Kushner, other 17 White House staffers fined for late personal financial reports: media

Source:Xinhua Published: 2017/8/12 7:43:59

White House senior adviser Jared Kushner, as well as other 17 staffers, have been fined by the US Office of Government Ethics (OGE) for late reports of their personal financial disclosure statements, it was revealed on Friday.

Kushner, husband to first daughter Ivanka Trump, will pay the fine, a White House official asking for anonymity told McClatchy, a publicly traded American publishing company whose D.C. bureau has been focused on federal political news for years.

His fine is reportedly a relatively rare occurrence, said a McClatchy news report.

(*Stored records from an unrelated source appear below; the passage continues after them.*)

Lemma merge_keeps (st : crawl_state) (e : festival_link) :
  seen_matches st -> NoDup (map url (all_festivals st)) ->
  seen_matches (merge st e) /\ NoDup (map url (all_festivals (merge st e))).
Proof.
  intros Hinv Hnd. unfold merge. case_bool_decide as Hin; [easy|].
  unfold seen_matches in *. cbn [all_festivals seen_urls]. split.
  - intros u. rewrite elem_of_union, elem_of_singleton, map_app, elem_of_app.
    cbn [map]. rewrite list_elem_of_singleton, (Hinv u). tauto.
  - rewrite map_app. cbn [map]. apply NoDup_app. split; [exact Hnd|].
    split; [|apply NoDup_singleton].
    intros u Hu ->%list_elem_of_singleton. apply Hin. now apply Hinv.
Qed.

Lemma foldl_merge_keeps (l : list festival_link) (st : crawl_state) :
  seen_matches st -> NoDup (map url (all_festivals st)) ->
  seen_matches (foldl merge st l)
  /\ NoDup (map url (all_festivals (foldl merge st l))).
Proof.
  revert st. induction l as [|e l IH]; intros st Hinv Hnd; [easy|].
  cbn [foldl]. destruct (merge_keeps st e Hinv Hnd). now apply IH.
Qed.

(** At every point of the page loop the set of seen addresses is exactly
    the set of the addresses of the links collected so far, and no address
    has been collected twice. *)
Theorem crawl_state_invariant (r : renderer) (base_url : string)
    (calls : nat) (pages : list Z) :
  let st := (foldl (scrape_page r base_url) (initial_state, calls) pages).1 in
  seen_matches st /\ NoDup (map url (all_festivals st)).
Proof.
  rewrite foldl_scrape_page. cbn [fst]. apply foldl_merge_keeps.
  - intros u. cbn. split; intros H; [now apply not_elem_of_empty in H|].
    inversion H.
  - constructor.
Qed.

Lemma scrape_page_merge (r : renderer) (base_url : string)
    (st : crawl_state) (calls : nat) (page : Z) :
  exists l, (scrape_page r base_url (st, calls) page).1 = foldl merge st l.
Proof.
  unfold scrape_page.
  destruct (r calls (page_url base_url page)) as [e|[|] s];
    try (now exists []).
  exists (page_candidates s). cbn [fst]. now rewrite collect_page.
Qed.
(** * satsense.generators: windowed access to a raster image

    A shallow embedding of [src/satsense/generators.py]: the base
    [Generator], the [RandomSampleGenerator] and the [FullGenerator], with
    the properties of padding, block ranges, slices, iteration and
    splitting that the specification states about them.

    Modelling conventions.
    - Python integers are [Z].
    - Python floats are IEEE 754 doubles.  The code meets them through a
      [PyFloat]: the operations the source applies to floats (conversion
      of an integer operand, [+], [*], [/] on integers, [math.floor],
      [math.ceil]) with the overflow of each; [binary64] implements them
      by value, rounding to nearest with ties to even.  What is proved of
      the code rests on [PyFloatLaws] alone, which holds of [binary64]:
      the exactness of doubles on integers and half-integers of at most
      53 bits and the relative error of a rounded quotient.  Statements
      that need an exact float result carry the bound on the operands as
      a hypothesis.
    - A raised exception is a value of [PyError]; a method that can raise
      returns a [Result].
    - A Python generator function is modelled by its [Trace]: the items it
      yields, in order, and the exception that ended it, if any.
    - Attribute mutation is explicit state passing on the [Generator]
      record. *)

From Stdlib Require Import ZArith QArith Qround Qabs List Lia Lqa Bool String.
From Stdlib Require Import Permutation Sorted.
Import ListNotations.
Open Scope Z_scope.

(** ** Exceptions and results *)

Inductive PyError : Type :=
| RuntimeError (msg : string)
| TypeError
| ValueError
| KeyError
| IndexError
| ZeroDivisionError
| OverflowError.

Inductive Result (A : Type) : Type :=
| Ok (a : A)
| Raise (e : PyError).
Arguments Ok {A} a.
Arguments Raise {A} e.

Definition bind {A B} (r : Result A) (k : A -> Result B) : Result B :=
  match r with
  | Ok a => k a
  | Raise e => Raise e
  end.

Notation "x <- r ;; k" := (bind r (fun x => k))
  (at level 61, r at next level, right associativity).

(** The items a generator function yields and the exception that stopped
    it ([None]: the generator returned normally). *)
Definition Trace (A : Type) : Type := (list A * option PyError)%type.

Definition finished {A} : Trace A := ([], None).
Definition yield {A} (a : A) : Trace A := ([a], None).
Definition raising {A} (e : PyError) : Trace A := ([], Some e).

(** Sequencing of two pieces of a generator body. *)
Definition then_ {A} (t : Trace A) (k : Trace A) : Trace A :=
  match t with
  | (ys, Some e) => (ys, Some e)
  | (ys, None) => (ys ++ fst k, snd k)
  end.

(** [for x in xs: body x] inside a generator function. *)
Fixpoint for_each {X A} (xs : list X) (body : X -> Trace A) : Trace A :=
  match xs with
  | [] => finished
  | x :: xs' => then_ (body x) (for_each xs' body)
  end.

(** ** Python floats *)

(** The floats of the interpreter, through the operations this module
    applies to them.  [None] is the overflow of an operation: an integer
    too large to convert ([float_of_int]), a quotient of integers beyond
    the largest double ([float_div_int], for a non-zero divisor), the
    floor or ceiling of an infinity.  [float_add] and [float_mul] do not
    raise: they overflow to an infinity.  [float_value] is the number a
    finite float stands for. *)
Record PyFloat : Type := mk_PyFloat {
  float : Type;
  float_of_int : Z -> option float;
  float_half : float;
  float_add : float -> float -> float;
  float_mul : float -> float -> float;
  float_div_int : Z -> Z -> option float;
  float_floor : float -> option Z;
  float_ceil : float -> option Z;
  float_value : float -> option Q
}.

(** An integer of at most 53 bits: doubles hold it exactly. *)
Definition double_exact (z : Z) : Prop := Z.abs z <= 2 ^ 53.

(** Numbers that doubles hold exactly, as far as this module meets them:
    the integers and the half-integers of at most 53 bits. *)
Definition representable (q : Q) : Prop :=
  exists m : Z, double_exact m /\ (q == inject_Z m \/ q == inject_Z m / 2)%Q.

(** What IEEE arithmetic in round-to-nearest guarantees of these
    operations: a representable result is exact, and the quotient of two
    integers of at most 53 bits is rounded with a relative error of at
    most 2^-53. *)
Record PyFloatLaws (FP : PyFloat) : Prop := mk_PyFloatLaws {
  value_half :
    exists q, float_value FP (float_half FP) = Some q /\ (q == 1 # 2)%Q;
  of_int_exact : forall z,
    double_exact z ->
    exists f q, float_of_int FP z = Some f
                /\ float_value FP f = Some q /\ (q == inject_Z z)%Q;
  add_exact : forall a b x y,
    float_value FP a = Some x -> float_value FP b = Some y ->
    representable (x + y) ->
    exists q, float_value FP (float_add FP a b) = Some q /\ (q == x + y)%Q;
  mul_exact : forall a b x y,
    float_value FP a = Some x -> float_value FP b = Some y ->
    representable (x * y) ->
    exists q, float_value FP (float_mul FP a b) = Some q /\ (q == x * y)%Q;
  floor_exact : forall f q,
    float_value FP f = Some q -> float_floor FP f = Some (Qfloor q);
  ceil_exact : forall f q,
    float_value FP f = Some q -> float_ceil FP f = Some (Qceiling q);
  div_int_rounded : forall a b,
    b <> 0 -> double_exact a -> double_exact b ->
    exists f q,
      float_div_int FP a b = Some f /\ float_value FP f = Some q
      /\ (representable (inject_Z a / inject_Z b) ->
          (q == inject_Z a / inject_Z b)%Q)
      /\ (Qabs (q - inject_Z a / inject_Z b) * inject_Z (2 ^ 53)
          <= Qabs (inject_Z a / inject_Z b))%Q
}.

Key members of the White House team also late to file disclosure statements included former chief of staff Reince Priebus and Press Secretary Sarah Huckabee Sanders. Priebus was four days late while Sanders was 23 days late, according to the report.

Omarosa Manigault, director of communications for the White House Office of Public Liaison, received a 32-day extension but still missed her deadline by eight days, said the report.

The White House released financial disclosure forms in March for some 200 employees who are required to file them, offering details for the first time on the wealth of many of the staffers.

Under federal law, when those who are required to file financial disclosure statements are more than 30 days late doing so, they must pay a fine of 200 US dollars, payable to the US Treasury.

Kushner and his wife Ivanka were beneficiaries of a series of real estate and business companies worth up to 740 million US dollars, according to documents released by the White House in March.

The late fee can be waived if the White House's ethics officer determines that the tardy filing was due to "extraordinary circumstances...which made the delay reasonably necessary," including the agency's failure to notify a worker of the need to file the disclosure report.

Separately, periodic transaction reports about stocks or other assets an employee has bought or sold, are considered late if they're filed more than 45 days after a transaction; typically, a 200-US-dollar fine is levied after a 30-day grace period.

Late fees were assessed on 3.6 percent of the more than 12,000 periodic transaction reports filed by federal government employees in 2016, according to an OGE survey of all executive branch agencies.